(** * OpenPGP.js: public-key dispatcher, PKESK and Secret-Key packets

    A shallow embedding of the public-key cryptographic dispatcher
    ([src/crypto/crypto.js], [src/crypto/signature.js]), of the composite
    post-quantum KEM ([src/crypto/public_key/post_quantum/kem/kem.js]), of
    the Public-Key Encrypted Session Key packet
    ([src/packet/public_key_encrypted_session_key.js]) and of the Secret-Key
    packet ([src/packet/secret_key.js]), followed by the properties proved
    about them.

    Conventions.  A [Uint8Array] is a list of integers in [0, 256).  A
    function that may throw returns a [result]; [async] functions are
    modelled by their settled value.  The primitive cryptography and the
    modules that are not part of the sources at hand are collected in the
    record [Primitives]: every definition and every theorem is parametric
    in it. *)

From Stdlib Require Import ZArith List String Ascii Bool Lia.
Import ListNotations.
Local Open Scope Z_scope.

(* ================================================================== *)
(** * Part I.  Definitions                                             *)
(* ================================================================== *)

(** ** Byte buffers, exceptions, JavaScript values *)

Definition bytes := list Z.

Definition is_byte (b : Z) : Prop := 0 <= b < 256.
Definition wf_bytes (bs : bytes) : Prop := Forall is_byte bs.

Definition len (bs : bytes) : Z := Z.of_nat (List.length bs).

Inductive exn : Type :=
| Error (msg : string)
| UnsupportedError (msg : string)
| TypeError (msg : string).

Inductive result (A : Type) : Type :=
| Ok (a : A)
| Throw (e : exn).
Arguments Ok {A} a.
Arguments Throw {A} e.

Definition bind {A B : Type} (r : result A) (k : A -> result B) : result B :=
  match r with
  | Ok a => k a
  | Throw e => Throw e
  end.

Notation "x <- r ;; k" := (bind r (fun x => k))
  (at level 61, r at next level, right associativity).
Notation "' pat <- r ;; k" := (bind r (fun x => let 'pat := x in k))
  (at level 61, pat pattern, r at next level, right associativity).

Definition throws {A : Type} (r : result A) : Prop :=
  exists e, r = Throw e.

(** [array.map(f)] with a callback that may throw: the elements are
    visited in order and the first exception ends the call. *)
Fixpoint mapM {A B : Type} (f : A -> result B) (l : list A) : result (list B) :=
  match l with
  | [] => Ok []
  | x :: rest =>
      y <- f x ;;
      ys <- mapM f rest ;;
      Ok (y :: ys)
  end.

(** [err.message] *)
Definition message (e : exn) : string :=
  match e with
  | Error msg => msg
  | UnsupportedError msg => msg
  | TypeError msg => msg
  end.

(** The values an algorithm field can hold: [null], [undefined] or a
    number. *)
Inductive jsval : Type :=
| JNull
| JUndefined
| JNum (n : Z).

Definition truthy (v : jsval) : bool :=
  match v with
  | JNum n => negb (n =? 0)
  | _ => false
  end.

(** [a === b] *)
Definition strict_eq (a b : jsval) : bool :=
  match a, b with
  | JNull, JNull => true
  | JUndefined, JUndefined => true
  | JNum x, JNum y => x =? y
  | _, _ => false
  end.

(** Operand conversion of the bitwise operators: [null] and [undefined]
    become 0. *)
Definition to_int32 (v : jsval) : Z :=
  match v with
  | JNum n => n
  | _ => 0
  end.

Definition Z_of_bool (b : bool) : Z := if b then 1 else 0.

Module Uint8Array.

(** [a[i]] *)
Definition get (a : bytes) (i : Z) : jsval :=
  if (0 <=? i) && (i <? len a) then JNum (nth (Z.to_nat i) a 0) else JUndefined.

(** [new Uint8Array([v1, ..., vn])]: every element is reduced modulo 256. *)
Definition from (l : list Z) : bytes := map (fun v => v mod 256) l.

(** A relative index: negative indices count from the end, and the
    result is clamped to the buffer. *)
Definition clamp (n idx : Z) : Z :=
  if idx <? 0 then Z.max (n + idx) 0 else Z.min idx n.

(** [a.subarray(b, e)] *)
Definition subarray (a : bytes) (b e : Z) : bytes :=
  let b' := clamp (len a) b in
  let e' := clamp (len a) e in
  firstn (Z.to_nat (e' - b')) (skipn (Z.to_nat b') a).

(** [a.subarray(b)] *)
Definition subarray_from (a : bytes) (b : Z) : bytes := subarray a b (len a).

End Uint8Array.

(** ** SHA3-256 (FIPS 202)

    The digest itself comes from a library; it is written out here so
    that digests of concrete inputs can be evaluated. *)

Module SHA3.

Definition mask64 : Z := 0xFFFFFFFFFFFFFFFF.

Definition rotl64 (x n : Z) : Z :=
  Z.land (Z.lor (Z.shiftl x n) (Z.shiftr x (64 - n))) mask64.

Definition lane (st : list Z) (x y : nat) : Z := nth (x + 5 * y)%nat st 0.

Definition column (st : list Z) (x : nat) : Z :=
  Z.lxor (lane st x 0) (Z.lxor (lane st x 1) (Z.lxor (lane st x 2)
    (Z.lxor (lane st x 3) (lane st x 4)))).

Definition theta (st : list Z) : list Z :=
  let C := map (column st) (seq 0 5) in
  let D := map (fun x => Z.lxor (nth ((x + 4) mod 5)%nat C 0)
                                (rotl64 (nth ((x + 1) mod 5)%nat C 0) 1))
               (seq 0 5) in
  map (fun i => Z.lxor (nth i st 0) (nth (i mod 5)%nat D 0)) (seq 0 25).

Definition rotation_offsets : list Z :=
  [ 0;  1; 62; 28; 27;
   36; 44;  6; 55; 20;
    3; 10; 43; 25; 39;
   41; 45; 15; 21;  8;
   18;  2; 61; 56; 14].

Definition rho_pi (st : list Z) : list Z :=
  map (fun i => let X := (i mod 5)%nat in
                let Y := (i / 5)%nat in
                let x := ((X + 3 * Y) mod 5)%nat in
                rotl64 (lane st x X) (nth (x + 5 * X)%nat rotation_offsets 0))
      (seq 0 25).

Definition chi (st : list Z) : list Z :=
  map (fun i => let x := (i mod 5)%nat in
                let y := (i / 5)%nat in
                Z.lxor (lane st x y)
                       (Z.land (Z.lxor (lane st ((x + 1) mod 5) y) mask64)
                               (lane st ((x + 2) mod 5) y)))
      (seq 0 25).
(** * CoPaw agent glue: slash commands, memory compaction hook, token counting

    A shallow embedding of

    - [src/copaw/agents/utils/token_counting.py],
    - [src/copaw/agents/hooks/memory_compaction.py],
    - [src/copaw/agents/command_handler.py],

    followed by the properties of these three modules.

    Python objects are embedded as follows.  A [str] is a [string] whose
    characters are the code points below 256; an [int] is a [Z]; a [dict]
    with string keys is an association list in insertion order; a value of
    unknown dynamic type is a [pyval].  Code that mutates the agent's memory,
    the memory manager or the module-level token counter is written in a
    state-and-exception monad [M] over a [World]; unlike a transactional
    monad, the state reached when an exception is raised is kept, as in
    Python.  A handler [except Exception] catches the exceptions whose class
    derives from [Exception] and lets the others through, among them the
    [asyncio.CancelledError] that an [await] raises when the task is
    cancelled; the signals that can interrupt any line of a program
    ([KeyboardInterrupt], [SystemExit]) are not modelled.  The messages of
    the memory are distinct objects, and the messages that the memory hands
    out are the stored ones: a mutation of a message that was read is a
    mutation of the store.

    The host framework (memory store, formatter, tokenizer), the memory
    manager and the helpers that the three modules import are not part of
    the sources: the memory store is given a concrete state, everything
    else is a parameter that may return or raise. *)

From Stdlib Require Import ZArith String Ascii List Lia Bool.
From stdpp Require Import base list gmap strings pretty.
Import ListNotations.
Open Scope Z_scope.

(** ** Python strings *)

Module PyString.

Definition nl : string := String (ascii_of_nat 10) EmptyString.
Definition dquote : string := String (ascii_of_nat 34) EmptyString.

(** [str.isspace] on one character, for the code points below 256:
    TAB..CR, FS..US, SPACE, NEL and NBSP. *)
Definition isspace (c : ascii) : bool :=
  let n := N_of_ascii c in
  ((9 <=? n) && (n <=? 13) || (28 <=? n) && (n <=? 32)
   || (n =? 133) || (n =? 160))%N.

Fixpoint lstrip_by (p : ascii -> bool) (s : string) : string :=
  match s with
  | EmptyString => EmptyString
  | String c rest => if p c then lstrip_by p rest else s
  end.

Fixpoint rstrip_by (p : ascii -> bool) (s : string) : string :=
  match s with
  | EmptyString => EmptyString
  | String c rest =>
      match rstrip_by p rest with
      | EmptyString => if p c then EmptyString else String c EmptyString
      | r => String c r
      end
  end.

(** [s.strip()]. *)
Definition strip (s : string) : string :=
  rstrip_by isspace (lstrip_by isspace s).

Definition char_in (chars : string) (c : ascii) : bool :=
  existsb (Ascii.eqb c) (list_ascii_of_string chars).

(** [s.lstrip(chars)]. *)
Definition lstrip (chars s : string) : string :=
  lstrip_by (char_in chars) s.

(** [s.startswith(p)]. *)
Definition startswith (s p : string) : bool := String.prefix p s.

(** [sep.join(parts)]. *)
Definition join (sep : string) (parts : list string) : string :=
  String.concat sep parts.

(** [str(n)] for an [int]. *)
Definition str_of_int (n : Z) : string := pretty n.

(** [len(s)]. *)
Definition len (s : string) : Z := Z.of_nat (String.length s).

(** [s[:n]] for a literal [n >= 0]. *)
Definition prefix_slice (n : nat) (s : string) : string :=
  String.substring 0 n s.

End PyString.
Import PyString.

(** ** Python lists: indexing and slicing with negative indices *)

Module PyList.
Section Slicing.
Context {A : Type}.

(** The bound of a slice: a negative index counts from the end, and the
    result is clamped to [0 .. len(l)]. *)
Definition slice_bound (l : list A) (i : Z) : nat :=
  let n := Z.of_nat (length l) in
  let j := if i <? 0 then i + n else i in
  Z.to_nat (Z.max 0 (Z.min j n)).

(** [l[i:]]. *)
Definition slice_from (l : list A) (i : Z) : list A :=
  drop (slice_bound l i) l.

(** [l[:i]]. *)
Definition slice_to (l : list A) (i : Z) : list A :=
  take (slice_bound l i) l.

(** [l[-1]]: [None] stands for [IndexError]. *)
Definition last_item (l : list A) : option A := last l.
End Slicing.
End PyList.
Import PyList.

(** ** Dynamically typed values *)

#[local] Set Warnings "-register-all".

Inductive pyval : Type :=
| PyNone
| PyBool (b : bool)
| PyInt (z : Z)
| PyStr (s : string)
| PyList (l : list pyval)
| PyDict (d : list (string * pyval)).

Definition dict : Type := list (string * pyval).

Module PyVal.

(** [bool(v)]. *)
Definition truthy (v : pyval) : bool :=
  match v with
  | PyNone => false
  | PyBool b => b
  | PyInt z => negb (z =? 0)
  | PyStr s => negb (String.eqb s EmptyString)
  | PyList l => match l with [] => false | _ => true end
  | PyDict d => match d with [] => false | _ => true end
  end.

(** [type(v).__name__]. *)
Definition type_name (v : pyval) : string :=
  match v with
  | PyNone => "NoneType"
  | PyBool _ => "bool"
  | PyInt _ => "int"
  | PyStr _ => "str"
  | PyList _ => "list"
  | PyDict _ => "dict"
  end.

(** [d.get(k)], as an option. *)
Fixpoint lookup (d : dict) (k : string) : option pyval :=
  match d with
  | [] => None
  | (k', v) :: rest => if String.eqb k' k then Some v else lookup rest k
  end.

(** [d.get(k, default)]. *)
Definition get (d : dict) (k : string) (default : pyval) : pyval :=
  match lookup d k with Some v => v | None => default end.

(** [d[k] = v]: an existing key keeps its place, a new key goes last. *)
Fixpoint set (d : dict) (k : string) (v : pyval) : dict :=
  match d with
  | [] => [(k, v)]
  | (k', v') :: rest =>
      if String.eqb k' k then (k', v) :: rest else (k', v') :: set rest k v
  end.

(** [a or b]. *)
Definition or_else (a b : pyval) : pyval := if truthy a then a else b.

(** [v == s] for a string literal [s]. *)
Definition eq_str (v : pyval) (s : string) : bool :=
  match v with PyStr s' => String.eqb s' s | _ => false end.

End PyVal.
■ ■ ■
== WHAT NEEDS TO BE DONE ==
Would you return exactly the lines from the one containing "if String.eqb k' k then (k', v)" through the end of the listing, both included, and only them?

== RESPONSE TO THE TASK ==
      if String.eqb k' k then (k', v) :: rest else (k', v') :: set rest k v
  end.

(** [a or b]. *)
Definition or_else (a b : pyval) : pyval := if truthy a then a else b.

(** [v == s] for a string literal [s]. *)
Definition eq_str (v : pyval) (s : string) : bool :=
  match v with PyStr s' => String.eqb s' s | _ => false end.

End PyVal.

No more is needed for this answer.